Como no podía moverse rápidamente, solo pudo cubrirse el rostro con sus brazos, esperando el golpe que nunca llegó. Retiró los brazos y alcanzó a ver el cuerpo frente a él, con los ojos fijos en la nada, con el vidrio más profundo en su cuello.

— ¿Estás bien? — ella se acercó a Christian, hubiera querido creer que en su voz se escuchaba preocupación, pero seguía siendo neutra, demandante y sin emoción.

— ¿Qué ha sido esto, Danna? — ella se giró al escuchar su nombre.

¿Danna?

Y hasta ahora sabía cuál era su nombre, pero no lo pensó mucho porque su mirada estaba en la persona que la había llamado. No lo pudo ver con claridad, solo sabía que era de la altura de Danna o un poquito más y su voz era gruesa, había sonado preocupado.

—Los licántropos, Hank— dijo ella ayudándole a Christian a levantarse.

— ¿Y ellos qué quieren?

Ella le dio una corta mirada a Christian antes de responder.

—Lo quieren a él— dijo y no dejó que Hank hiciera alguna pregunta—. Fue atacado hace dos semanas por un grupo de licántropos en luna llena, tal vez lo reclaman. Debemos volver a la cueva.

—Los acompaño…

Y Christian no escuchó qué más dijo porque se desmayó y a lo lejos, escuchó que decían su nombre, pero se dejó llevar por la oscuridad.

Cuando reaccionó, estaba solo en la habitación que había dejado hacía unas horas cuando reaccionó la primera vez. Se sentó a la orilla de la cama, con sus brazos a cada lado del cuerpo, dando un profundo suspiro que provocó que cada músculo de su cuerpo doliera.

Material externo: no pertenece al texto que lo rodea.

(* ===== verification/ConsoleLive.v ===== *)
(** * Live subscribers of the serial console

    [Console::subscribe] of [odorobo/src/ch_driver/actor.rs] with the
    documented behaviour of the broadcast channel it uses: the channel keeps
    the last 256 chunks, a receiver starts at the end of the channel, and a
    receiver that fell behind is told how many chunks it lost and continues
    with the oldest one kept. *)

From S2P Require Import Prelude RustString Console.
Open Scope nat_scope.

(** [broadcast::channel(256)]. *)
Definition CHANNEL_CAPACITY : nat := 256.

(** A receiver is the number of chunks sent before its next one. *)
Notation Receiver := nat (only parsing).
Definition subscribe (c : Console) : Receiver := length (output c).

Inductive Recv := Chunk (chunk : list N) | Lagged (n : nat) | Empty.

Definition recv (c : Console) (r : Receiver) : Receiver * Recv :=
  let oldest := length (output c) - CHANNEL_CAPACITY in
  if Nat.ltb r oldest then (oldest, Lagged (oldest - r))
  else match output c !! r with
       | Some chunk => (S r, Chunk chunk)
       | None => (r, Empty)
       end.

(** Receiving until the channel is empty; every turn but the first, which may
    report a lag, yields a chunk. *)
Fixpoint recv_all (fuel : nat) (c : Console) (r : Receiver) : list Recv :=
  match fuel with
  | O => []
  | S fuel => match recv c r with
              | (_, Empty) => []
              | (r, m) => m :: recv_all fuel c r
              end
  end.

Lemma recv_all_chunks fuel c r :
  length (output c) - CHANNEL_CAPACITY ≤ r → length (output c) - r < fuel →
  recv_all fuel c r = Chunk <$> drop r (output c).
Proof.
  revert r. induction fuel as [|fuel IH]; intros r Hr Hf; [lia|]. cbn [recv_all]. unfold recv at 1.
  destruct (Nat.ltb_spec r (length (output c) - CHANNEL_CAPACITY)); [lia|].
  destruct (output c !! r) as [chunk|] eqn:Hl.
  - rewrite (drop_S _ _ _ Hl). cbn [fmap list_fmap]. f_equal.
    apply lookup_lt_Some in Hl. apply IH; lia.
  - apply lookup_ge_None in Hl. by rewrite drop_ge.
Qed.

Lemma spool_output c chunks : output (spool c chunks) = output c ++ chunks.
Proof.
  revert c. induction chunks as [|x chunks IH]; intros c; [by rewrite app_nil_r|].
  change (spool c (x :: chunks)) with (spool (console_push c x) chunks). rewrite IH. cbn.
  by rewrite <-(assoc_L (++)).
Qed.

(** A subscriber gets no replay, and misses nothing it was not told about: what
    it receives is the chunks spooled after it subscribed, in order and whole,
    when they fit the channel; when they do not, it is first told exactly how
    many it lost and then receives the last 256. *)
Theorem subscriber_stream c chunks fuel :
  S (length chunks) < fuel →
  recv_all fuel (spool c chunks) (subscribe c) =
  if decide (length chunks ≤ CHANNEL_CAPACITY) then Chunk <$> chunks
  else Lagged (length chunks - CHANNEL_CAPACITY) ::
       (Chunk <$> drop (length chunks - CHANNEL_CAPACITY) chunks).
Proof.
  intros Hf. assert (output (spool c chunks) = output c ++ chunks) as Ho by apply spool_output.
  unfold subscribe. destruct (decide _) as [Hle|Hgt].
  - rewrite recv_all_chunks by (rewrite Ho, length_app; lia).
    by rewrite Ho, drop_app_length.
  - destruct fuel as [|fuel]; [lia|]. cbn [recv_all]. unfold recv at 1. rewrite Ho, length_app.
    destruct (Nat.ltb_spec (length (output c)) (length (output c) + length chunks - CHANNEL_CAPACITY)); [|lia].
    f_equal; [f_equal; lia|].
    rewrite recv_all_chunks by (rewrite Ho, length_app; lia). rewrite Ho. f_equal.
    rewrite drop_app_ge by lia. f_equal. lia.
Qed.

Example subscriber_stream_witness :
  recv_all 4 (spool (console_push default_console [104%N]) [[105%N]; [10%N]])
    (subscribe (console_push default_console [104%N])) = [Chunk [105%N]; Chunk [10%N]].
Proof.
  rewrite (subscriber_stream (console_push default_console [104%N]) [[105%N]; [10%N]] 4) by (cbn; lia).
  by rewrite decide_True by (cbn; unfold CHANNEL_CAPACITY; lia).
Defined.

Si eso había sido un sueño, era muy realista, porque el dolor que sentía por todo el cuerpo era severo y en su espalda aún más. Christian se levantó de la cama y notó que su cuerpo estaba desnudo, negó levemente mientras ponía sus manos en la cintura.

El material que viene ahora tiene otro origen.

(* ===== verification/Storage.v ===== *)
(** * Storage backends

    [odorobo/src/ch_driver/transform/storage/]: the drivers that resolve a
    disk URI to a node-local path and release it, the RBD and iSCSI targets
    with their textual forms, and the storage transform that dispatches on the
    URI scheme. URLs are those of the [url] library: their operations are the
    class [UrlOps], what the program relies on is [UrlLaws]. The node (the
    [rbd] and [iscsiadm] commands, the file system) is the class [Node] on a
    state [W]. *)

From S2P Require Import Prelude RustString RustFloat Manifest ChConfig Transform.
Open Scope N_scope.

(** ** Interfaces *)

Class UrlOps := {
  Url : Type;
  url_parse : rstring → option Url;
  url_scheme : Url → rstring;
  url_host_str : Url → option rstring;
  url_port : Url → option N;
  url_path : Url → rstring;
  url_path_segments : Url → option (list rstring);
  url_to_file_path : Url → option rstring;
  (** [query_pairs_mut().append_pair("id", value).finish().to_string()] *)
  url_with_id : Url → rstring → rstring }.

(** Two URLs that name the same resource: they differ in the query at most. *)
Definition same_resource `{UrlOps} (u v : Url) : Prop :=
  url_scheme u = url_scheme v ∧ url_host_str u = url_host_str v ∧ url_port u = url_port v ∧
  url_path u = url_path v ∧ url_path_segments u = url_path_segments v ∧
  url_to_file_path u = url_to_file_path v.

(** Documented behaviour of the library: appending a query pair and printing
    gives a URL that parses back to the same resource, a string that begins
    with a slash is no absolute URL, and a file path is absolute. *)
Class UrlLaws `{UrlOps} : Prop := {
  url_with_id_parse : ∀ u id, ∃ v, url_parse (url_with_id u id) = Some v ∧ same_resource v u;
  url_parse_absolute : ∀ p, is_absolute p = true → url_parse p = None;
  url_file_path_absolute : ∀ u p, url_to_file_path u = Some p → is_absolute p = true }.

(** The node: external commands and the file system. A command's outcome is
    its success and standard output. *)
Class Node (W : Type) := {
  rbd_device_list : W → W * option rstring;
  rbd_device_map : rstring → W → W * bool;
  rbd_device_unmap : rstring → W → W * bool;
  iscsi_login : rstring → rstring → W → W * bool;
  iscsi_logout : rstring → rstring → W → W * bool;
  path_exists : rstring → W → W * bool }.

Inductive StorageError :=
| NotAFilePath
| RbdListFailed
| RbdMapFailed
| RbdUnmapFailed
| RbdNoHost
| RbdNoPath
| RbdNoDevice
| IscsiLoginFailed
| IscsiLogoutFailed
| NotAnIscsiPath.

Record StorageDriver `{UrlOps} (W : Type) := {
  driver_scheme : rstring;
  driver_resolve : Url → W → W * result StorageError rstring;
  driver_release : Url → W → W * result StorageError () }.
Arguments driver_scheme {_ W}.
Arguments driver_resolve {_ W}.
Arguments driver_release {_ W}.

(** ** Files *)

Definition file_target `{UrlOps} (u : Url) : result StorageError rstring :=
  ok_or (url_to_file_path u) NotAFilePath.

Definition file_storage `{UrlOps} {W} : StorageDriver W := {|
  driver_scheme := lit "file";
  driver_resolve := λ u w, (w, file_target u);
  driver_release := λ _ w, (w, Ok ()) |}.

(** ** RBD *)

Record RbdImage := { pool : rstring; image : rstring }.
Definition rbd_path (i : RbdImage) : rstring := pool i ++ lit "/" ++ image i.
Definition device_path (i : RbdImage) : rstring := lit "/dev/rbd/" ++ pool i ++ lit "/" ++ image i.

Definition rbd_image_of `{UrlOps} (u : Url) : result StorageError RbdImage :=
  match url_host_str u with
  | None => Err RbdNoHost
  | Some pool =>
      if is_empty (url_path u) || bool_decide (url_path u = lit "/") then Err RbdNoPath
      else Ok {| pool := pool; image := trim_start_matches 47 (url_path u) |}
  end.

(** One line of [rbd device list]: its mapping, if it has one. *)
Definition rbd_line (line : rstring) : option (rstring * rstring) :=
  match split_whitespace line with
  | _ :: pool :: field :: next :: fifth :: rest =>
      match rest with
      | device :: _ => Some (pool ++ lit "/" ++ next, device)
      | [] => if starts_with fifth (lit "/dev/") then Some (pool ++ lit "/" ++ field, fifth) else None
      end
  | _ => None
  end.
Definition rbd_lines_list (input : rstring) : list (rstring * rstring) :=
  omap rbd_line (drop 1 (lines input)).

Definition rbd_map_list `{Node W} (w : W) : W * result StorageError (list (rstring * rstring)) :=
  match rbd_device_list w with
  | (w, Some out) => (w, Ok (rbd_lines_list out))
  | (w, None) => (w, Err RbdListFailed)
  end.

Definition rbd_map `{Node W} (i : RbdImage) (w : W) : W * result StorageError () :=
  match rbd_map_list w with
  | (w, Err e) => (w, Err e)
  | (w, Ok mappings) =>
      if existsb (λ m, bool_decide (m.1 = rbd_path i)) mappings then (w, Ok ())
      else match rbd_device_map (rbd_path i) w with
           | (w, true) => (w, Ok ())
           | (w, false) => (w, Err RbdMapFailed)
           end
  end.

Definition rbd_unmap `{Node W} (i : RbdImage) (w : W) : W * result StorageError () :=
  match rbd_device_unmap (rbd_path i) w with
  | (w, true) => (w, Ok ())
  | (w, false) => (w, Err RbdUnmapFailed)
  end.

(** The wait for the stable path: [attempts] looks, 100 ms apart. *)
Fixpoint wait_for_path `{Node W} (attempts : nat) (path : rstring) (w : W) : W * bool :=
  match attempts with
  | O => (w, false)
  | S attempts =>
      match path_exists path w with
      | (w, true) => (w, true)
      | (w, false) => wait_for_path attempts path w
      end
  end.

Definition rbd_resolve `{UrlOps, Node W} (u : Url) (w : W) : W * result StorageError rstring :=
  match rbd_image_of u with
  | Err e => (w, Err e)
  | Ok i =>
      match rbd_map i w with
      | (w, Err e) => (w, Err e)
      | (w, Ok ()) =>
          match wait_for_path 100 (device_path i) w with
          | (w, true) => (w, Ok (device_path i))
          | (w, false) =>
              match rbd_map_list w with
              | (w, Err e) => (w, Err e)
              | (w, Ok mappings) =>
                  (w, ok_or (snd <$> List.find (λ m, bool_decide (m.1 = rbd_path i)) mappings) RbdNoDevice)
              end
          end
      end
  end.

Definition rbd_release `{UrlOps, Node W} (u : Url) (w : W) : W * result StorageError () :=
  match rbd_image_of u with
  | Err e => (w, Err e)
  | Ok i => rbd_unmap i w
  end.

Definition rbd_storage `{UrlOps, Node W} : StorageDriver W := {|
  driver_scheme := lit "rbd"; driver_resolve := rbd_resolve; driver_release := rbd_release |}.

(** ** iSCSI *)

Record ISCSITarget := { host : rstring; iqn : rstring; lun : N }.

Definition to_device_path (t : ISCSITarget) : rstring :=
  lit "/dev/disk/by-path/ip-" ++ host t ++ lit "-iscsi-" ++ iqn t ++ lit "-lun-" ++ show_N (lun t).

Definition iscsi_attach `{Node W} (t : ISCSITarget) (w : W) : W * result StorageError rstring :=
  match iscsi_login (iqn t) (host t) w with
  | (w, true) => (w, Ok (to_device_path t))
  | (w, false) => (w, Err IscsiLoginFailed)
  end.
Definition iscsi_detach `{Node W} (t : ISCSITarget) (w : W) : W * result StorageError () :=
  match iscsi_logout (iqn t) (host t) w with
  | (w, true) => (w, Ok ())
  | (w, false) => (w, Err IscsiLogoutFailed)
  end.

Definition iscsi_target_of `{UrlOps} (u : Url) : ISCSITarget :=
  let host_ip := default [] (url_host_str u) in
  let port := default 3260 (url_port u) in
  let segments := default [] (url_path_segments u) in
  let lun_str := default [] (segments !! 1%nat) in
  {| host := host_ip ++ lit ":" ++ show_N port;
     iqn := default [] (head segments);
     lun := default 0 (parse_u32 (default lun_str (strip_prefix lun_str (lit "lun")))) |}.

Definition iscsi_target_of_path (path : rstring) : result StorageError ISCSITarget :=
  let name := default [] (file_name path) in
  stripped ← ok_or (strip_prefix name (lit "ip-")) NotAnIscsiPath;
  parts ← ok_or (split_once stripped (lit "-iscsi-")) NotAnIscsiPath;
  let '(host_part, rest) := parts in
  let '(iqn_part, lun_part) := default (rest, lit "0") (rsplit_once rest (lit "-lun-")) in
  Ok {| host := host_part; iqn := iqn_part; lun := default 0 (parse_u32 lun_part) |}.

Definition iscsi_storage `{UrlOps, Node W} : StorageDriver W := {|
  driver_scheme := lit "iscsi";
  driver_resolve := λ u w, iscsi_attach (iscsi_target_of u) w;
  driver_release := λ u w, iscsi_detach (iscsi_target_of u) w |}.

(** ** The storage transform *)

Section transformer.
Context `{UrlOps} {W : Type} (backends : list (StorageDriver W)).

Definition find_backend (u : Url) : option (StorageDriver W) :=
  List.find (λ b, bool_decide (driver_scheme b = url_scheme u)) backends.

(** The URL of a string and the backend that handles it. *)
Definition parse_backend (s : rstring) : option (Url * StorageDriver W) :=
  u ← url_parse s; b ← find_backend u; Some (u, b).

(** The disk's URI, looked for in its path and then in its identity. *)
Definition release_target (d : DiskConfig) : option (Url * StorageDriver W) :=
  head (omap parse_backend (option_list (disk_path d) ++ option_list (disk_id d))).

(** Errors are logged and do not stop the other releases. *)
Definition release_disk (w : W) (d : DiskConfig) : W :=
  match release_target d with
  | Some (u, b) => (driver_release b u w).1
  | None => w
  end.
Definition release_config (c : VmConfig) (w : W) : W :=
  match disks c with
  | None => w
  | Some ds => foldl release_disk w ds
  end.

(** The body of the loop over the disks. *)
Definition resolve_disk (d : DiskConfig) (w : W) : DiskConfig * W * result TransformError () :=
  match disk_path d with
  | None => (d, w, Ok ())
  | Some path =>
      match parse_backend path with
      | None => (d, w, Ok ())
      | Some (u, b) =>
          let id := Some (url_with_id u (default (lit "<unknown>") (disk_id d))) in
          match driver_resolve b u w with
          | (w, Err _) =>
              ({| disk_id := id; disk_path := disk_path d; disk_readonly := disk_readonly d;
                  disk_image_type := disk_image_type d |}, w, Err StorageFailed)
          | (w, Ok resolved) =>
              ({| disk_id := id; disk_path := Some resolved; disk_readonly := disk_readonly d;
                  disk_image_type := disk_image_type d |}, w, Ok ())
          end
      end
  end.

Fixpoint resolve_disks (ds : list DiskConfig) (w : W) :
    list DiskConfig * W * result TransformError () :=
  match ds with
  | [] => ([], w, Ok ())
  | d :: ds =>
      match resolve_disk d w with
      | (d, w, Err e) => (d :: ds, w, Err e)
      | (d, w, Ok ()) => let '(ds, w, r) := resolve_disks ds w in (d :: ds, w, r)
      end
  end.

Definition storage_transform : ConfigTransform W := {|
  transform := λ _ c w,
    match disks c with
    | None => (c, w, Ok ())
    | Some ds => let '(ds, w, r) := resolve_disks ds w in (set_disks (Some ds) c, w, r)
    end;
  teardown := λ _ c w, (c, release_config c w, Ok ()) |}.
End transformer.

Definition default_backends `{UrlOps, Node W} : list (StorageDriver W) :=
  [file_storage; rbd_storage; iscsi_storage].

(** [TransformChain::default()]. *)
Definition default_chain `{UrlOps, Node W} (env : option rstring) : ConfigTransform W :=
  chain [storage_transform default_backends; console_transform env; network_transform; path_verify].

¿Por qué cada vez que despertaba en ese lugar estaba sin ropa?

La habitación se iluminó.

— ¡Dios Santo! — exclamó la persona y Christian miró que se estaba cubriendo los ojos—. Lo siento, debí tocar antes de entrar...

—Anna...— dijo mientras se cubría con la sábana de la cama.

—Lamento ser tan imprudente... yo pensé que aún seguía dormido y por eso entré sin avisar...

—Anna, entra— dijo y ella lo hizo, pero se golpeó con el marco de la puerta por cubrirse los ojos, él quiso evitar reír por su inocencia—. Puedes quitarte las manos de los ojos.

Ella corrió uno de sus dedos para mirar entre ellos. Volvió a reprimir una carcajada, pero le ofreció una sonrisa divertida, era una niña inocente, nerviosa y al parecer distraída porque arrugó la frente pensando para qué había ido hasta mi habitación.

— ¡Ya lo recuerdo! — dijo emocionada con sus dos manos detrás de la espalda, moviéndose de un lado a otro mientras miraba la habitación—. Señor Christian, el maestro Luca y la señorita Danna, lo esperan en la galería.

—Dime Christian— le aclaró con una sonrisa, ella asintió y vio como comenzaba a marcharse—. Anna— le llamó y ella se giró—. ¿Solo venías a decirme eso?

Ella asintió.

—Dice la señora Danna que usted ya se sabe el camino.

Dicho eso salió de la habitación. Negó y camino al armario, toda la ropa era gris, aunque había pantalones de cuero negros. Optó por una sudadera gris y ancha, pero que le quedaba ajustada, tomó una de las camisas y salió de allí.